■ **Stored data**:
○ ○ ○ ○

(* ===== verification/FitAlloc.v ===== *)
(** The list-based physical memory managers: kern/mm/firstfit_pmm.c, kern/mm/bestfit_pmm.c and
    kern/mm/nextfit_pmm.c.  The three files share [init_memmap] and [free_pages] to the letter; they
    differ in how [alloc_pages] picks a block and where it puts the rest of it. *)
From S2P Require Import Prelude Dll Frames PmmManager.

Module FitAlloc.
Import PmmManager Dll Frames.

(** * Code common to the three files *)

(** [*_init_memmap]. *)
Definition fit_init_memmap (base n : Z) : M pmm unit :=
  assert (0 <? n) ;;
  for_pages PageReserved (λ p, set_page_ref (set_property (set_flags p 0) 0) 0) base (Z.to_nat n) ;;
  page_upd base (λ p, set_property p n) ;;
  page_upd base SetPageProperty ;;
  upd_nr_free (λ k, k + n) ;;
  upd_list (seq_add_before None base).

(** The first loop of [*_free_pages]: [todo] is what [le] has still to visit. *)
Fixpoint merge_loop (base : Z) (todo : list Z) : M pmm Z :=
  match todo with
  | [] => mret base
  | p :: todo' =>
      b ← page_at base;
      q ← page_at p;
      if decide (base + property b = p) then
        page_upd base (λ b, set_property b (u32 (property b + property q))) ;;
        page_upd p ClearPageProperty ;;
        upd_list (seq_del p) ;;
        merge_loop base todo'
      else if decide (p + property q = base) then
        page_upd p (λ q, set_property q (u32 (property q + property b))) ;;
        page_upd base ClearPageProperty ;;
        upd_list (seq_del p) ;;
        merge_loop p todo'
      else merge_loop base todo'
  end.

(** The second loop: the entry in front of which [base] goes, [None] for the list head. *)
Fixpoint place_loop (base : Z) (todo : list Z) : M pmm (option Z) :=
  match todo with
  | [] => mret None
  | p :: todo' =>
      b ← page_at base;
      if decide (base + property b ≤ p) then
        assert (bool_decide (base + property b ≠ p)) ;;
        mret (Some p)
      else place_loop base todo'
  end.

(** [*_free_pages]. *)
Definition fit_free_pages (base n : Z) : M pmm unit :=
  assert (0 <? n) ;;
  for_pages (λ p, negb (PageReserved p) && negb (PageProperty p))
            (λ p, set_page_ref (set_flags p 0) 0) base (Z.to_nat n) ;;
  page_upd base (λ p, set_property p n) ;;
  page_upd base SetPageProperty ;;
  l ← gets free_list;
  base' ← merge_loop base l;
  upd_nr_free (λ k, k + n) ;;
  l' ← gets free_list;
  le ← place_loop base' l';
  upd_list (seq_add_before le base').

Definition fit_nr_free_pages : M pmm Z := gets nr_free.

(** What is done with the chosen block: the rest is linked where [link] says, the block is
    unlinked. *)
Definition take_block (link : Z → list Z → list Z) (page n : Z) : M pmm unit :=
  pg ← page_at page;
  when (n <? property pg) (
    let p := page + n in
    page_upd p (λ q, set_property q (u32 (property pg - n))) ;;
    page_upd p SetPageProperty ;;
    upd_list (link p)) ;;
  upd_list (seq_del page) ;;
  upd_nr_free (λ k, k - n) ;;
  page_upd page ClearPageProperty.

(** * firstfit_pmm.c *)

Definition firstfit_init (s : pmm) : pmm := set_nr_free (set_free_list s []) 0.
Definition firstfit_init_memmap := fit_init_memmap.
Definition firstfit_free_pages := fit_free_pages.
Definition firstfit_nr_free_pages := fit_nr_free_pages.

(** The search loop of [firstfit_alloc_pages]. *)
Fixpoint first_fit (n : Z) (todo : list Z) : M pmm (option Z) :=
  match todo with
  | [] => mret None
  | p :: todo' =>
      pg ← page_at p;
      if n <=? property pg then mret (Some p) else first_fit n todo'
  end.
(* ===== verification/NextFit.v ===== *)
(** kern/mm/nextfit_pmm.c: the next-fit manager.  Its free area is that of FitAlloc.v with the
    global [Record], the list position at which the last search ended. *)
From S2P Require Import Prelude Dll Frames FitAlloc.

Module NextFit.
Import Dll Frames FitAlloc.

(** [Record] is [None] while it is [&free_list]. *)
Record next_area := mkNext { area : pmm; rec : option Z }.

Definition lift {A} (m : M pmm A) : M next_area A := λ s,
  match m (area s) with
  | Ret (a, s') => Ret (a, mkNext s' (rec s))
  | Err e => Err e
  end.
Definition set_rec (r : option Z) : M next_area unit := modify (λ s, mkNext (area s) r).

(** [list_next] and [list_prev] of a position of the list; [None] is the list head. *)
Fixpoint after (p : Z) (l : list Z) : option Z :=
  match l with
  | [] => None
  | q :: l' => if decide (q = p) then head l' else after p l'
  end.
Definition seq_next (le : option Z) (l : list Z) : option Z :=
  match le with None => head l | Some p => after p l end.
Definition seq_prev (le : option Z) (l : list Z) : option Z := seq_next le (reverse l).

Definition next_init (s : next_area) : next_area := mkNext (firstfit_init (area s)) None.
Definition next_init_memmap (base n : Z) : M next_area unit := lift (fit_init_memmap base n).
Definition next_free_pages (base n : Z) : M next_area unit := lift (fit_free_pages base n).
Definition next_nr_free_pages : M next_area Z := lift fit_nr_free_pages.

(** [le2page(le, page_link)]: the list head is no page descriptor. *)
Definition le2page (le : option Z) : M next_area Z :=
  match le with Some p => mret p | None => fail EFault end.

(** [while ((le = list_next(le)) != Record) ...]. *)
Fixpoint next_fit (fuel : nat) (n : Z) (le : option Z) : M next_area (option Z) :=
  match fuel with
  | O => fail EFuel
  | S fuel' =>
      l ← gets (λ s, free_list (area s));
      r ← gets rec;
      let le' := seq_next le l in
      if decide (le' = r) then mret None else
      p ← le2page le';
      pg ← lift (page_at p);
      if n <=? property pg then mret (Some p) else next_fit fuel' n le'
  end.

Definition next_alloc_pages (n : Z) : M next_area (option Z) :=
  assert (0 <? n) ;;
  nf ← gets (λ s, nr_free (area s));
  if nf <? n then mret None else
  le ← gets rec;
  l ← gets (λ s, free_list (area s));
  whole ← (if decide (n = nf) then
             p ← le2page le;
             pg ← lift (page_at p);
             mret (bool_decide (property pg = n))
           else mret false);
  if (whole : bool) then
    p ← le2page le;
    lift (upd_list (seq_del p)) ;;
    lift (upd_nr_free (λ k, k - n)) ;;
    lift (page_upd p ClearPageProperty) ;;
    set_rec (seq_prev (Some p) l) ;;
    mret (Some p)
  else
  page ← next_fit (S (length l)) n le;
  match page with
  | Some page =>
      lift (take_block (λ p, seq_add_after (Some page) p) page n) ;;
      set_rec (seq_prev (Some page) l) ;;
      mret (Some page)
  | None => mret None
  end.

Lemma after_split p l1 l2 : p ∉ l1 → after p (l1 ++ p :: l2) = head l2.
Proof.
  induction l1 as [|q l1 IH]; intros Hp; simpl.
  - by rewrite decide_True.
  - apply not_elem_of_cons in Hp as [??]. rewrite decide_False by done. auto.
Qed.

(** A search that starts at the list head visits the list once, in order. *)
Lemma next_fit_first s n bl1 bl2 fuel :
  free_area (area s) (bl1 ++ bl2) → rec s = None → (length bl2 < fuel)%nat →
  next_fit fuel n (fst <$> last bl1) s =
    match first_fit n (fst <$> bl2) (area s) with
    | Ret (r, _) => Ret (r, s)
    | Err e => Err e
    end.
Proof.
  revert bl1 fuel. induction bl2 as [|b bl2 IH]; intros bl1 fuel Hfa Hrec Hfuel.
  - destruct fuel as [|fuel]; [simpl in Hfuel; lia|]. cbn [next_fit].
    step using reflexivity. step using reflexivity. rewrite Hrec.
    rewrite decide_True; [done|]. rewrite (fa_list _ _ Hfa), app_nil_r.
    destruct bl1 as [|b bl1 _] using rev_ind; [done|]. rewrite last_snoc, fmap_app. simpl.
    apply after_split. pose proof (heads_NoDup _ _ (fa_ok _ _ Hfa)) as Hnd.
    rewrite app_nil_r, fmap_app in Hnd. apply NoDup_app in Hnd as (_ & Hnd & _).
    intros Hin. apply (Hnd _ Hin). set_solver.
  - destruct fuel as [|fuel]; [simpl in Hfuel; lia|]. cbn [next_fit].
    step using reflexivity. step using reflexivity. rewrite Hrec.
    assert (seq_next (fst <$> last bl1) (free_list (area s)) = Some b.1) as Hnext.
    { rewrite (fa_list _ _ Hfa), fmap_app. destruct bl1 as [|c bl1 _] using rev_ind; [done|].
      rewrite last_snoc, fmap_app, <-app_assoc. simpl. apply after_split.
      pose proof (heads_NoDup _ _ (fa_ok _ _ Hfa)) as Hnd.
      rewrite !fmap_app in Hnd. apply NoDup_app in Hnd as (Hnd & _ & _).
      apply NoDup_app in Hnd as (_ & Hnd & _). intros Hin. apply (Hnd _ Hin). set_solver. }
    rewrite Hnext, decide_False by done. step using reflexivity.
    destruct (free_area_heads _ _ Hfa b) as (pg & Hpg & Hprop); [set_solver|].
    step using (unfold lift; by rewrite (page_at_run _ _ _ Hpg)).
    rewrite fmap_cons. cbn [first_fit].
    erewrite (M_bind_step (page_at b.1)) by (by apply page_at_run).
    destruct (n <=? property pg); [by destruct s|].
    change (Some b.1) with (fst <$> Some b). rewrite <-(last_snoc b bl1).
    replace (mkNext (area s) (rec s)) with s by by destruct s.
    apply IH; [by rewrite <-app_assoc|done|simpl in Hfuel; lia].
Qed.

(** As long as [Record] is the list head and the request is not for every free frame, the
    next-fit manager grants what the first-fit manager would grant, leaves the same free area, and
    moves [Record] in front of the granted block. *)
Theorem next_alloc_is_first_fit s n :
  fit_inv (area s) → rec s = None → 0 < n → n ≠ nr_free (area s) →
  next_alloc_pages n s =
    match firstfit_alloc_pages n (area s) with
    | Ret (Some p, a) => Ret (Some p, mkNext a (seq_prev (Some p) (free_list (area s))))
    | Ret (None, a) => Ret (None, s)
    | Err e => Err e
    end.
Proof.
  intros Hinv Hrec Hn Hne. unfold next_alloc_pages, firstfit_alloc_pages.
  step using (unfold assert; rewrite (proj2 (Z.ltb_lt 0 n) Hn); reflexivity).
  erewrite (M_bind_step (assert (0 <? n)))
    by (unfold assert; rewrite (proj2 (Z.ltb_lt 0 n) Hn); reflexivity).
  step using reflexivity. erewrite (M_bind_step (gets nr_free)) by reflexivity.
  destruct (nr_free (area s) <? n); [done|].
  step using reflexivity. step using reflexivity. erewrite (M_bind_step (gets free_list)) by reflexivity.
  rewrite decide_False by done. step using reflexivity. rewrite Hrec.
  assert (next_fit (S (length (free_list (area s)))) n None s =
    match first_fit n (fst <$> blocks (area s)) (area s) with
    | Ret (r, _) => Ret (r, s) | Err e => Err e end) as Hf.
  { apply (next_fit_first s n [] (blocks (area s))); [done|done|].
    rewrite (fa_list _ _ Hinv), length_fmap. lia. }
  unfold mbind, M_bind. rewrite Hf. rewrite (fa_list _ _ Hinv).
  rewrite first_fit_run by by apply free_area_heads.
  destruct ((λ ib : nat * (Z * Z), ib.2.1) <$> list_find _ (blocks (area s))) as [p|]; [|done].
  unfold lift. destruct (take_block _ p n (area s)) as [[[] a]|]; done.
Qed.

Lemma next_alloc_is_first_fit_witness :
  ∃ s', next_alloc_pages 3 (mkNext demo_free None) = Ret (Some 2, s') ∧ free_list (area s') = [5].
Proof.
  exists (mkNext demo_alloc None). split; [|vm_compute; reflexivity].
  rewrite (next_alloc_is_first_fit (mkNext demo_free None) 3).
  - vm_compute. reflexivity.
  - apply demo_free_inv.
  - reflexivity.
  - lia.
  - vm_compute. discriminate.
Defined.

(** A request for all free frames while [Record] is the list head treats the list head as a
    page descriptor. *)
Theorem next_alloc_all_faults s n :
  rec s = None → 0 < n → n = nr_free (area s) → next_alloc_pages n s = Err EFault.
Proof.
  intros Hrec Hn ->. unfold next_alloc_pages.
  step using (unfold assert; rewrite (proj2 (Z.ltb_lt 0 _) Hn); reflexivity).
  step using reflexivity. rewrite Z.ltb_irrefl.
  step using reflexivity. step using reflexivity. rewrite decide_True by done. by rewrite Hrec.
Qed.

Lemma next_alloc_all_faults_witness : next_alloc_pages 8 (mkNext demo_free None) = Err EFault.
Proof. apply next_alloc_all_faults; [reflexivity|lia|vm_compute; reflexivity]. Defined.

End NextFit.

○ ○ ○ ○

■ **To do**:
Look back at the entries above. Retype the line with "Import Dll Frames FitAlloc.", the line with "Definition next_init (s", and all lines in between.

■ **Task output**:
Import Dll Frames FitAlloc.

(** [Record] is [None] while it is [&free_list]. *)
Record next_area := mkNext { area : pmm; rec : option Z }.

Definition lift {A} (m : M pmm A) : M next_area A := λ s,
  match m (area s) with
  | Ret (a, s') => Ret (a, mkNext s' (rec s))
  | Err e => Err e
  end.
Definition set_rec (r : option Z) : M next_area unit := modify (λ s, mkNext (area s) r).

(** [list_next] and [list_prev] of a position of the list; [None] is the list head. *)
Fixpoint after (p : Z) (l : list Z) : option Z :=
  match l with
  | [] => None
  | q :: l' => if decide (q = p) then head l' else after p l'
  end.
Definition seq_next (le : option Z) (l : list Z) : option Z :=
  match le with None => head l | Some p => after p l end.
Definition seq_prev (le : option Z) (l : list Z) : option Z := seq_next le (reverse l).

Definition next_init (s : next_area) : next_area := mkNext (firstfit_init (area s)) None.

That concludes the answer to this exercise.